I’m just getting going here now. It takes awhile to do the customs paperwork and now on e-logs you have to take 10 off straight 
If you see this in time let me know where to point the big horse sir


----------



## Chicken lights (Feb 12, 2020)

historicalarms said:


> Probably a little late to the party no as your probably clear of the border by now but hope you didn't do the Hi 36 south from Taber route...last time I was down that way, even riding on 10 air bags the last 40 miles or so would jar your teeth out. Might be a half dozen lights going thru Lethbridge but it is still a much better "ride".
> 
> Thinking of the lights in Leth. and you going south to head east reminded me of your earlier post on Inter-states...gotta love them...60-70 MPH thru town centers past the court houses with the local Sherriff's  that are hanging around, waiving at you as you go by.
> 
> ...


Yes I loaded last night out of Rocky Mountain House heading to Wisconsin 

It’s six to one half a dozen to the other. I prefer trucking in the USA for the most part, but I really don’t know border crossings out here. I probably should have run back to SK or MB then dropped down but I have no idea where to cross unless I go to the one south of Winnipeg 

I know Hwy 2 in the USA and I know there’s interstate south of that so I’m heading there, but may hate life later with this blizzard warning I’m seeing


----------



## YYCHM (Feb 12, 2020)

Looks like #2 south to Sweet Grass is your most direct and prudent option.  Maybe Lethbridge has a bypass route now, I haven't been down there since 2014.


----------



## Chicken lights (Feb 12, 2020)

Whoops 

I picked up Alberta maps this morning to add to the collection. I should’ve done that sooner


----------



## YYCHM (Feb 12, 2020)

Hey David.... Where are you?  Did you take Hwy 2 south?

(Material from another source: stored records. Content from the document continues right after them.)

Lemma slashed_amount_nonneg st tx : state_wf st → 0 ≤ slashed_amount st tx.
Proof.
  intros Hst. unfold slashed_amount. destruct (tx_data tx) as [| | |p]; [lia..|].
  set (k := verifying_key_to_bytes _).
  pose proof (u64_map_wf_entry _ k (wf_stakes _ Hst)).
  assert (0 ≤ requests_sum (entry_or [] k (unstaking st))); [|u64_lia].
  apply requests_sum_nonneg. unfold entry_or.
  destruct (unstaking st !! k) eqn:E; [|constructor].
  by apply (wf_unstaking _ Hst) in E as [_ ?].
Qed.

Lemma apply_transactions_returns slot st txs :
  state_wf st → supply st < u64_modulus → Forall (λ tx, tx_in_range tx slot) txs →
  ∃ r, apply_transactions slot st txs = Ret r ∧
       ∀ st', r = Ok st' → state_wf st' ∧ supply st' ≤ supply st.
Proof.
  intros Hst Hsup Hr. revert st Hst Hsup.
  induction Hr as [|tx txs Htx _ IH]; intros st Hst Hsup; simpl; [naive_solver|].
  destruct (is_valid_tx st tx) eqn:Hv; simpl; [|naive_solver].
  destruct (valid_tx_applies st tx slot Hst Hsup Htx Hv) as (st1 & E & Hst1 & Hs1).
  pose proof (slashed_amount_nonneg st tx Hst). rewrite E. cbn [mbind outcome_bind].
  destruct (IH st1 Hst1) as (r & -> & Hr); [lia|].
  exists r. split; [done|]. intros st' ->. destruct (Hr st' eq_refl). split; [done|lia].
Qed.

Lemma foldl_delete_wf {V} (P : bytes → V → Prop) (ks : list bytes) (m : gmap bytes V) :
  map_Forall P m → map_Forall P (foldl (λ m k, delete k m) m ks).
Proof. revert m. induction ks as [|k ks IH]; simpl; intros m Hm; [done|]. by apply IH, map_Forall_delete. Qed.

Lemma foldl_delete_sum {V} (f : V → Z) (ks : list bytes) (m : gmap bytes V) :
  map_Forall (λ _ v, 0 ≤ f v) m → map_sum f (foldl (λ m k, delete k m) m ks) ≤ map_sum f m.
Proof.
  revert m. induction ks as [|k ks IH]; simpl; intros m Hm; [done|].
  etrans; [apply IH; by apply map_Forall_delete|]. rewrite map_sum_delete_any.
  destruct (m !! k) as [v|] eqn:E; simpl; [|lia]. apply Hm in E. lia.
Qed.

Lemma apply_slash_proofs_wf st proofs st' :
  state_wf st → apply_slash_proofs st proofs = Ok st' → state_wf st' ∧ supply st' ≤ supply st.
Proof.
  intros Hst [_ ->]%apply_slash_proofs_Ok. pose proof Hst as [????]. split.
  - split; simpl; try done; by apply foldl_delete_wf.
  - unfold supply; simpl.
    epose proof (foldl_delete_sum id (slash_keys proofs) (stakes st) _) as Hs.
    epose proof (foldl_delete_sum requests_sum (slash_keys proofs) (unstaking st) _) as Hu. lia.
    Unshelve.
    + intros k v; eauto using u64_map_wf_nonneg.
    + intros k l Hk. apply requests_sum_nonneg. by apply wf_unstaking in Hk as [_ ?].
Qed.

Lemma total_stake_le_supply st : state_wf st → 0 ≤ total_stake st ≤ supply st.
Proof.
  intros Hst. pose proof (unstaking_sum_nonneg st Hst).
  pose proof (u64_map_sum_nonneg _ (wf_balances _ Hst)).
  assert (0 ≤ total_stake st ≤ map_sum id (stakes st)); [|unfold supply; lia].
  split; [by apply list_sum_nonneg, valid_stakes_nonneg|].
  rewrite (map_sum_to_list id _ (btree_iter (stakes st)) (btree_iter_perm _)).
  unfold total_stake, valid_stakes.
  assert (Forall (λ p, 0 ≤ p.2) (btree_iter (stakes st))) as Hl.
  { apply Forall_forall. intros [k v] Hk%elem_of_btree_iter.
    by apply (u64_map_wf_nonneg _ _ _ (wf_stakes _ Hst) Hk). }
  induction Hl as [|[k v] l Hv _ IH]; [done|]. cbn [omap list_omap fmap list_fmap fst snd] in *.
  destruct (verifying_key_from_bytes k); cbn [ok mbind option_bind fmap list_fmap fst snd list_sum foldr compose id] in *;
    fold (list_sum (id ∘ snd <$> l)); unfold list_sum in *; simpl in *; lia.
Qed.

That Whoops looks like me trying to back our travel trailer on to our parking pad LOL.

Craig


----------



## Chicken lights (Feb 12, 2020)

YYCHobbyMachinist said:


> Hey David.... Where are you?  Did you take Hwy 2 south?
> 
> That Whoops looks like me trying to back our travel trailer on to our parking pad LOL.
> 
> Craig


We took Hwy 2 to Lethbridge then Hwy 4 the rest of the way. 
Now we’re on Hwy 2 eastbound in Montana. Plan is to follow Hwy 2 all the way


----------



## Chicken lights (Feb 12, 2020)

Thanks for the help, fellas!


----------



## YYCHM (Feb 12, 2020)

Chicken lights said:


> Thanks for the help, fellas!



How was the drive through Lethbridge?

Be Safe, and let us know where you crash for the night.

Craig


----------



## Chicken lights (Feb 12, 2020)

YYCHobbyMachinist said:


> How was the drive through Lethbridge?
> 
> Be Safe, and let us know where you crash for the night.
> 
> Craig


Lethbridge was fine, I must’ve missed the turn for Hwy 4 from 3. Not a huge deal 

Made it to Harlem, MT




The mountains are pretty over towards Shelby.


----------



## YYCHM (Feb 12, 2020)

https://www.google.ca/maps/dir/Grav...0549fc4e2!2m2!1d-108.7840463!2d48.5333309!3e0


----------



## historicalarms (Feb 13, 2020)

Glad your clear of the border...but don't be inter-stating goods while down there...that can get real expensive real fast (unless your married to a y'all)...ask me how I know. LOL.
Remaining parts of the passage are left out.